Stored data entries
[Start of section]
(** * Demucs waveform denoiser: length arithmetic, construction and forward pass

    A shallow embedding of [src/models/denoiser/demucs/demucs.py].

    - Integers of the program are [Z]; the float parameters [growth] and
      [rescale] are rationals ([Q]) with exact arithmetic; [int(.)] is
      truncation toward zero.
    - [math.ceil(a / b)] on integers is the exact ceiling of the quotient
      (Python's true division is correctly rounded, so the two agree for all
      operands below 2^53, far beyond any audio length).
    - A Python exception is a [Raise] result. *)

From Stdlib Require Import ZArith QArith Qpower Qround Qreals List Bool Lia Reals Lra.
Import ListNotations.

Set Implicit Arguments.

(** ** Exceptions and the error monad

    [OutsideContract] is no Python exception: it marks a call of the
    resampler that its specification does not cover. *)

Inductive exn : Set :=
| AssertionError
| ZeroDivisionError
| RuntimeError
| ValueError
| IndexError
| OutsideContract.

Inductive result (A : Type) : Type :=
| Ok (a : A)
| Raise (e : exn).

Arguments Ok {A} a.
Arguments Raise {A} e.

Definition bind {A B : Type} (r : result A) (k : A -> result B) : result B :=
  match r with
  | Ok a => k a
  | Raise e => Raise e
  end.

Notation "x <- r ;; k" := (bind r (fun x => k))
  (at level 61, r at next level, right associativity).


(** [for _ in range(n): x = f(x)] where [f] may raise. *)
Fixpoint iterM {A : Type} (n : nat) (f : A -> result A) (x : A) : result A :=
  match n with
  | O => Ok x
  | S n' => y <- f x ;; iterM n' f y
  end.

(** ** Configuration: the arguments of [Demucs.__init__] *)

Record Config : Type := mkConfig {
  hidden_dim : Z;
  growth : Q;
  depth : Z;
  causal : bool;
  resample : Z;
  rescale : Q;
  stride_conv : Z;
  kernel_conv : Z;
  stride_glu : Z;
  kernel_glu : Z;
  original : bool;
  use_bias : bool;
  normalize : bool
}.

(** The default arguments of the constructor. *)
Definition default_config : Config :=
  {| hidden_dim := 64; growth := 1; depth := 5; causal := true;
     resample := 4; rescale := 1 # 10; stride_conv := 4; kernel_conv := 8;
     stride_glu := 1; kernel_glu := 1; original := true; use_bias := true;
     normalize := true |}.

(** [range(depth)] runs [Z.to_nat depth] times (never for [depth <= 0]). *)
Definition levels (cfg : Config) : nat := Z.to_nat (depth cfg).

(** ** [Demucs.valid_length] *)

Local Open Scope Z_scope.

(** [math.ceil(a / b)] *)
Definition ceil_div (a b : Z) : result Z :=
  if b =? 0 then Raise ZeroDivisionError else Ok (- ((- a) / b)).

(** The length after a convolution, as [valid_length] counts it:
    [max(math.ceil((length - kernel) / stride) + 1, 1)]. *)
Definition conv_length (kernel stride length : Z) : result Z :=
  q <- ceil_div (length - kernel) stride ;;
  Ok (Z.max (q + 1) 1).

(** One iteration of the encoder loop of [valid_length]. *)
Definition encoder_length (cfg : Config) (length : Z) : result Z :=
  length <- conv_length (kernel_conv cfg) (stride_conv cfg) length ;;
  conv_length (kernel_glu cfg) (stride_glu cfg) length.

(** One iteration of the decoder loop of [valid_length]. *)
Definition decoder_length (cfg : Config) (length : Z) : Z :=
  (length - 1) * stride_conv cfg + kernel_conv cfg.

Definition valid_length (cfg : Config) (length : Z) : result Z :=
  let length := length * resample cfg in
  length <- iterM (levels cfg) (encoder_length cfg) length ;;
  let length := Nat.iter (levels cfg) (decoder_length cfg) length in
  ceil_div length (resample cfg).

(** *** The properties the specification names for [valid_length] *)

Definition ceil_quot (a b : Z) : Z := - ((- a) / b).

(** The value of [conv_length] when the stride is not zero. *)
Definition conv_out (kernel stride length : Z) : Z :=
  Z.max (ceil_quot (length - kernel) stride + 1) 1.

(** The length [valid_length] reaches after its encoder loop, and after its
    decoder loop (before the final division), when no stride is zero and
    the gated convolutions have kernel and stride 1. *)
Definition bottleneck_length (cfg : Config) (length : Z) : Z :=
  Nat.iter (levels cfg) (conv_out (kernel_conv cfg) (stride_conv cfg))
    (length * resample cfg).

Definition decoded_length (cfg : Config) (length : Z) : Z :=
  Nat.iter (levels cfg) (decoder_length cfg) (bottleneck_length cfg length).




(** The configurations whose layers the arithmetic of [valid_length]
    mirrors: gated convolutions of kernel and stride 1, a positive kernel
    and stride, and a resampling factor that divides both. *)
Definition aligned (cfg : Config) : Prop :=
  kernel_glu cfg = 1 /\ stride_glu cfg = 1
  /\ 1 <= stride_conv cfg /\ 1 <= kernel_conv cfg
  /\ 1 <= resample cfg
  /\ stride_conv cfg mod resample cfg = 0
  /\ kernel_conv cfg mod resample cfg = 0.


(** ** Parameter tensors and modules of the tensor library

    The tensor library (PyTorch) is used, not defined, by the sources: its
    layers are modelled from their documented behaviour.  Parameter values
    are real numbers (the exact idealisation of the library's floats; NaN
    and infinities are not represented). *)

Record ConvNd : Type := mkConv {
  in_channels : Z;
  out_channels : Z;
  kernel_size : Z;
  stride : Z;
  padding : Z;
  weight : list (list (list R));
  bias : option (list R)
}.

Record LinearParams : Type := mkLinear {
  in_features : Z;
  out_features : Z;
  lin_weight : list (list R);
  lin_bias : option (list R)
}.

Record LSTMCell : Type := mkCell {
  weight_ih : list (list R);
  weight_hh : list (list R);
  bias_ih : option (list R);
  bias_hh : option (list R)
}.

(** One entry of [cells] per layer: the forward direction and, for a
    bidirectional network, the reverse direction. *)
Record LSTM : Type := mkLSTM {
  input_size : Z;
  hidden_size : Z;
  num_layers : Z;
  bidirectional : bool;
  cells : list (LSTMCell * option LSTMCell)
}.

Inductive Module : Type :=
| Conv1d (c : ConvNd)
| ConvTranspose1d (c : ConvNd)
| ReLU
| Identity
| GLU (dim : Z)
| Linear (l : LinearParams).

(** [nn.Sequential] *)
Definition Sequential : Type := list Module.

(** The places where a convolution is created, by block and level. *)
Inductive slot : Set :=
| EncConv (level : Z)
| EncGlu (level : Z)
| DecGlu (level : Z)
| DecConv (level : Z).

(** The initial (random) parameter values the library draws when a layer is
    created. *)
Record Init : Type := mkInit {
  conv_weight : slot -> list (list (list R));
  conv_bias : slot -> list R;
  lstm_cell : nat -> bool -> LSTMCell;
  linear_weight : list (list R);
  linear_bias : list R
}.

Module nn.

(** The constructors allocate parameter tensors: a negative dimension is
    refused. *)
Definition Conv1d (w : list (list (list R))) (b : list R)
    (in_channels out_channels kernel_size stride padding : Z)
    (use_bias : bool) : result Module :=
  if (in_channels <? 0) || (out_channels <? 0) || (kernel_size <? 0)
  then Raise RuntimeError
  else Ok (Conv1d (mkConv in_channels out_channels kernel_size stride padding
                          w (if use_bias then Some b else None))).

Definition ConvTranspose1d (w : list (list (list R))) (b : list R)
    (in_channels out_channels kernel_size stride : Z)
    (use_bias : bool) : result Module :=
  if (in_channels <? 0) || (out_channels <? 0) || (kernel_size <? 0)
  then Raise RuntimeError
  else Ok (ConvTranspose1d (mkConv in_channels out_channels kernel_size stride 0
                          w (if use_bias then Some b else None))).

Definition drop_bias (use_bias : bool) (c : LSTMCell) : LSTMCell :=
  if use_bias then c
  else mkCell (weight_ih c) (weight_hh c) None None.

Definition LSTM (cell : nat -> bool -> LSTMCell)
    (input_size hidden_size num_layers : Z) (bidirectional use_bias : bool)
    : result LSTM :=
  if hidden_size <=? 0 then Raise ValueError
  else if num_layers <=? 0 then Raise ValueError
  else if input_size <? 0 then Raise RuntimeError
  else Ok (mkLSTM input_size hidden_size num_layers bidirectional
             (map (fun l => (drop_bias use_bias (cell l false),
                             if bidirectional
                             then Some (drop_bias use_bias (cell l true))
                             else None))
                  (seq 0 (Z.to_nat num_layers)))).

Definition Linear (w : list (list R)) (b : list R)
    (in_features out_features : Z) (use_bias : bool) : result Module :=
  if (in_features <? 0) || (out_features <? 0) then Raise RuntimeError
  else Ok (Linear (mkLinear in_features out_features w
                            (if use_bias then Some b else None))).

End nn.

(** ** Construction: [Demucs.__init__] *)

(** [int(q)] *)
Definition to_int (q : Q) : Z := Z.quot (Qnum q) (Zpos (Qden q)).

(** [2 ** e] (a float when [e] is negative) *)
Definition pow2 (e : Z) : Q := Qpower (inject_Z 2) e.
[End of section]
> DIRECTIONS
Beginning with the line that has "(r : result" and ending with the line that has "Definition decoder_length (cfg", set down the lines above exactly and include no others.

> SOLUTION BELOW
Definition bind {A B : Type} (r : result A) (k : A -> result B) : result B :=
  match r with
  | Ok a => k a
  | Raise e => Raise e
  end.

Notation "x <- r ;; k" := (bind r (fun x => k))
  (at level 61, r at next level, right associativity).


(** [for _ in range(n): x = f(x)] where [f] may raise. *)
Fixpoint iterM {A : Type} (n : nat) (f : A -> result A) (x : A) : result A :=
  match n with
  | O => Ok x
  | S n' => y <- f x ;; iterM n' f y
  end.

(** ** Configuration: the arguments of [Demucs.__init__] *)

Record Config : Type := mkConfig {
  hidden_dim : Z;
  growth : Q;
  depth : Z;
  causal : bool;
  resample : Z;
  rescale : Q;
  stride_conv : Z;
  kernel_conv : Z;
  stride_glu : Z;
  kernel_glu : Z;
  original : bool;
  use_bias : bool;
  normalize : bool
}.

(** The default arguments of the constructor. *)
Definition default_config : Config :=
  {| hidden_dim := 64; growth := 1; depth := 5; causal := true;
     resample := 4; rescale := 1 # 10; stride_conv := 4; kernel_conv := 8;
     stride_glu := 1; kernel_glu := 1; original := true; use_bias := true;
     normalize := true |}.

(** [range(depth)] runs [Z.to_nat depth] times (never for [depth <= 0]). *)
Definition levels (cfg : Config) : nat := Z.to_nat (depth cfg).

(** ** [Demucs.valid_length] *)

Local Open Scope Z_scope.

(** [math.ceil(a / b)] *)
Definition ceil_div (a b : Z) : result Z :=
  if b =? 0 then Raise ZeroDivisionError else Ok (- ((- a) / b)).

(** The length after a convolution, as [valid_length] counts it:
    [max(math.ceil((length - kernel) / stride) + 1, 1)]. *)
Definition conv_length (kernel stride length : Z) : result Z :=
  q <- ceil_div (length - kernel) stride ;;
  Ok (Z.max (q + 1) 1).

(** One iteration of the encoder loop of [valid_length]. *)
Definition encoder_length (cfg : Config) (length : Z) : result Z :=
  length <- conv_length (kernel_conv cfg) (stride_conv cfg) length ;;
  conv_length (kernel_glu cfg) (stride_glu cfg) length.

(** One iteration of the decoder loop of [valid_length]. *)
Definition decoder_length (cfg : Config) (length : Z) : Z :=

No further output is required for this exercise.